The study, published in Nature’s Scientific Reports, used a cache of 5,000 X-rays of human knee joints, and also factored in surveys those patients completed about their dietary habits.
Artificial intelligence software was then asked to identify which of the patients, based on a scan of the X-rays, were most likely to drink beer or eat refried beans, even though there is no visual evidence of either activity in an X-ray of a knee.
“We want to assume it sees things that a human would see, or a human would see if we only had just better vision,” said the paper’s co-author, Brandon Hill, a machine-learning researcher at Dartmouth Hitchcock. “And that's the core problem here: is that when it makes these associations, we presume it must be from something in the physiology, in the medical image. And that's not necessarily the case.”
While the machine learning tool did in fact often accurately determine which of the knees — that is, the humans who were X-rayed — were more likely to drink beer or eat beans, it did so by also making assumptions about race, gender and the city in which the medical image was taken. The algorithm was even able to determine what model of X-ray scanning machine took the original images, which allowed it to make connections between the location of the scan and the likelihood of certain dietary habits.
Ultimately, it was those variables that the AI used to determine who drank beer and ate refried beans, and not anything in the image itself related to food or beverage consumption, a phenomenon researchers call “shortcutting.”

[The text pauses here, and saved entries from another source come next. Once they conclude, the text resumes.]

(** [tcp_rx_byte]; a payload handed to [meshtastic_phoneapi_handle_toradio] is returned. *)
Definition tcp_rx_byte (byte : Z) (p : parser) : parser * list (list Z) :=
  match px_state p with
  | WAIT_START1 =>
      (if byte =? MESHTASTIC_SERIAL_START1 then set_px_state WAIT_START2 p else p, [])
  | WAIT_START2 =>
      (if byte =? MESHTASTIC_SERIAL_START2 then set_px_state LEN_HI p
       else if byte =? MESHTASTIC_SERIAL_START1 then p
       else set_px_state WAIT_START1 p, [])
  | LEN_HI => (set_px_state LEN_LO (set_px_len (u16 (Z.shiftl byte 8)) p), [])
  | LEN_LO =>
      let len := Z.lor (px_len p) byte in
      let p1 := set_px_pos 0 (set_px_len len p) in
      (if MESHTASTIC_API_FRAME_MAX <? len then set_px_state WAIT_START1 p1
       else if len =? 0 then set_px_state WAIT_START1 p1
       else set_px_state PAYLOAD p1, [])
  | PAYLOAD =>
      let p1 := set_px_pos (u16 (px_pos p + 1))
                  (set_px_payload (buf_write (Z.to_nat (px_pos p)) [byte] (px_payload p)) p) in
      if px_pos p1 =? px_len p1
      then (set_px_state WAIT_START1 p1, [take (Z.to_nat (px_len p1)) (px_payload p1)])
      else (p1, [])
  end.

“Part of what we're showing is, it's a double edged sword. It can see things humans can't,” said Hill. “But it can also see patterns that humans can't, and that can make it easy to deceive you.”
The study’s authors said the paper highlights the caution medical researchers should use in deploying machine learning tools.
“If you have AI that's detecting whether or not you think a transaction on a credit card is fraudulent, who cares why it thinks that? Let's just stop the credit card from being able to have charges,” said Dr. Peter Schilling, an orthopedic surgeon and the paper’s senior author.
But in the treatment of patients, Schilling advises clinicians to move forward conservatively with these tools in order to “actually optimize the care they’re given.”